Stored items
------------------------------------------------------------------------

(** X19.  [getNewToken] stores the token or leaves the disk alone.
    Either its promise is fulfilled: then the token was obtained, the file
    [token.json] holds exactly what [JSON.stringify] made of it, nothing
    else on the disk has changed, the promise carries the client with
    the token set, and the last line printed is [Token stored to
    token.json].  Or it is not fulfilled - rejected with the error of
    [generateAuthUrl] or the error that [getToken] reports, or left
    unsettled by an exception in the callback - and the disk is as it
    was. *)
Theorem getNewToken_stores_or_leaves lib client w :
  let r := fst (auth.getNewToken lib client w) in
  let w' := snd (auth.getNewToken lib client w) in
  ((forall c, r <> auth.Settles (Fulfilled c)) /\ disk w' = disk w) \/
  (exists token client' text data,
     auth.getToken lib client
       (VStr (auth.question lib (lit "Enter code from URL: "))) = inr token /\
     auth.setCredentials lib client token = inr client' /\
     auth.JSON_stringify lib token = inr text /\
     fs.toFileData text = Some data /\
     r = auth.Settles (Fulfilled client') /\
     fs.read [auth.TOKEN_PATH] (disk w') = Some data /\
     (forall q, q <> [auth.TOKEN_PATH] -> fs.stat q (disk w') = fs.stat q (disk w)) /\
     last (console w') =
       Some (stdout, [TLit "Token stored to"; TLit " "; TStr auth.TOKEN_PATH])).
Proof.
  cbn zeta.
  destruct (getNewToken_cases lib client w)
    as [(r & -> & Hr) | [(r & authUrl & -> & Hr) |
        (authUrl & token & client' & text & data & d &
         Htoken & Hset & Htext & Hdata & Hstore & ->)]];
    [left; done | left; done |].
  right. exists token, client', text, data. repeat (split; [done|]).
  cbn [fst snd disk console]. split; [|split].
  - rewrite (read_store _ _ _ _ [auth.TOKEN_PATH] Hstore).
    by rewrite bool_decide_eq_true_2.
  - intros q Hq. rewrite (stat_store _ _ _ _ q Hstore).
    by rewrite bool_decide_eq_false_2.
  - rewrite last_app. reflexivity.
Qed.

(** A first authorization, with [credentials.json] alone on the disk. *)
Lemma getNewToken_stores_or_leaves_witness :
  fs.read [auth.TOKEN_PATH]
    (disk (snd (auth.getNewToken sampleLib sampleClient freshWorld))) =
    Some (FText (lit "the token")) /\
  fs.read [lit "credentials.json"]
    (disk (snd (auth.getNewToken sampleLib sampleClient freshWorld))) =
    Some (FText (lit "the credentials")).
Proof.
  destruct (getNewToken_stores_or_leaves sampleLib sampleClient freshWorld)
    as [[Hr _] | (token & client' & text & data & _ & _ & Htext & Hdata & _ & Hread & _)].
  - exfalso. eapply Hr. vm_compute. reflexivity.
  - injection Htext as <-. injection Hdata as <-. split; [exact Hread|].
    vm_compute. reflexivity.
Defined.

(** X20.  The stored token is used again.  Once [getNewToken] has been
    fulfilled, [readFileSync] finds in [token.json] the bytes of what
    [JSON.stringify] made of the token; and a call of [authorize] on the
    disk it left, when [JSON.parse] accepts these bytes, resolves with the
    client made from [credentials.json] and holding the parsed token: no
    code is asked for, nothing is printed and the disk is not touched. *)
Theorem stored_token_is_reused lib client w client1 w1 :
  auth.getNewToken lib client w = (auth.Settles (Fulfilled client1), w1) ->
  exists token text data,
    auth.getToken lib client
      (VStr (auth.question lib (lit "Enter code from URL: "))) = inr token /\
    auth.JSON_stringify lib token = inr text /\
    fs.toFileData text = Some data /\
    readFileSync auth.TOKEN_PATH (disk w1) =
      inr (VObj (CBuffer (content data)) []) /\
    forall c parsed c',
      fst (auth.newClient lib w) = inr c ->
      auth.JSON_parse lib (VObj (CBuffer (content data)) []) = inr parsed ->
      auth.setCredentials lib c parsed = inr c' ->
      auth.authorize lib w1 = (auth.Settles (Fulfilled c'), w1).
Proof.
  intros Hnew.
  destruct (getNewToken_cases lib client w)
    as [(r & E & Hr) | [(r & authUrl & E & Hr) |
        (authUrl & token & client' & text & data & d &
         Htoken & Hset & Htext & Hdata & Hstore & E)]];
    rewrite E in Hnew.
  - injection Hnew as -> _. by destruct (Hr client1).
  - injection Hnew as -> _. by destruct (Hr client1).
  - injection Hnew as _ <-. exists token, text, data.
    repeat (split; [done|]).
    assert (Hread : readFileSync auth.TOKEN_PATH d =
                    inr (VObj (CBuffer (content data)) [])).
    { unfold readFileSync. rewrite resolve_TOKEN_PATH.
      rewrite (stat_store _ _ _ _ [auth.TOKEN_PATH] Hstore).
      by rewrite bool_decide_eq_true_2. }
    split; [exact Hread|]. intros c parsed c' Hc Hparsed Hset'.
    unfold auth.authorize.
    set (w1 := {| disk := d; console := _ |}).
    assert (Hc1 : fst (auth.newClient lib w1) = inr c).
    { rewrite <- Hc. apply newClient_disk. cbn [disk w1].
      rewrite (stat_store _ _ _ _ _ Hstore). by rewrite bool_decide_eq_false_2. }
    pose proof (newClient_world lib w1) as Hw1.
    destruct (auth.newClient lib w1) as [res w2]. cbn in Hc1, Hw1. subst res w2.
    unfold auth.withStoredToken, mbind, Sync_bind, sbind, fromDisk, lift.
    cbn [disk w1]. by rewrite Hread, Hparsed, Hset'.
Qed.

(** The second authorization finds the token of the first. *)
Lemma stored_token_is_reused_witness :
  auth.authorize sampleLib
    (snd (auth.getNewToken sampleLib sampleClient freshWorld)) =
  (auth.Settles
     (Fulfilled
        (obj [("_clientId", str "id"); ("_clientSecret", str "secret");
              ("redirectUri", str "http://localhost");
              ("credentials", sampleToken)])),
   snd (auth.getNewToken sampleLib sampleClient freshWorld)).
Proof.
  destruct (stored_token_is_reused sampleLib sampleClient freshWorld
              (obj [("_clientId", str "id"); ("_clientSecret", str "secret");
                    ("redirectUri", str "http://localhost");
                    ("credentials", sampleToken)])
              (snd (auth.getNewToken sampleLib sampleClient freshWorld)) eq_refl)
    as (token & text & data & _ & Htext & Hdata & _ & Hagain).
  injection Htext as <-. injection Hdata as <-.
  exact (Hagain sampleClient sampleToken _ eq_refl eq_refl eq_refl).
Defined.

------------------------------------------------------------------------

→ WHAT TO DO: In the records above, return only the line that contains "split; [exact Hread|]. intros" and every line after it through the last, exactly as they appear.

→ RESPONSE AREA:
    split; [exact Hread|]. intros c parsed c' Hc Hparsed Hset'.
    unfold auth.authorize.
    set (w1 := {| disk := d; console := _ |}).
    assert (Hc1 : fst (auth.newClient lib w1) = inr c).
    { rewrite <- Hc. apply newClient_disk. cbn [disk w1].
      rewrite (stat_store _ _ _ _ _ Hstore). by rewrite bool_decide_eq_false_2. }
    pose proof (newClient_world lib w1) as Hw1.
    destruct (auth.newClient lib w1) as [res w2]. cbn in Hc1, Hw1. subst res w2.
    unfold auth.withStoredToken, mbind, Sync_bind, sbind, fromDisk, lift.
    cbn [disk w1]. by rewrite Hread, Hparsed, Hset'.
Qed.

(** The second authorization finds the token of the first. *)
Lemma stored_token_is_reused_witness :
  auth.authorize sampleLib
    (snd (auth.getNewToken sampleLib sampleClient freshWorld)) =
  (auth.Settles
     (Fulfilled
        (obj [("_clientId", str "id"); ("_clientSecret", str "secret");
              ("redirectUri", str "http://localhost");
              ("credentials", sampleToken)])),
   snd (auth.getNewToken sampleLib sampleClient freshWorld)).
Proof.
  destruct (stored_token_is_reused sampleLib sampleClient freshWorld
              (obj [("_clientId", str "id"); ("_clientSecret", str "secret");
                    ("redirectUri", str "http://localhost");
                    ("credentials", sampleToken)])
              (snd (auth.getNewToken sampleLib sampleClient freshWorld)) eq_refl)
    as (token & text & data & _ & Htext & Hdata & _ & Hagain).
  injection Htext as <-. injection Hdata as <-.
  exact (Hagain sampleClient sampleToken _ eq_refl eq_refl eq_refl).
Defined.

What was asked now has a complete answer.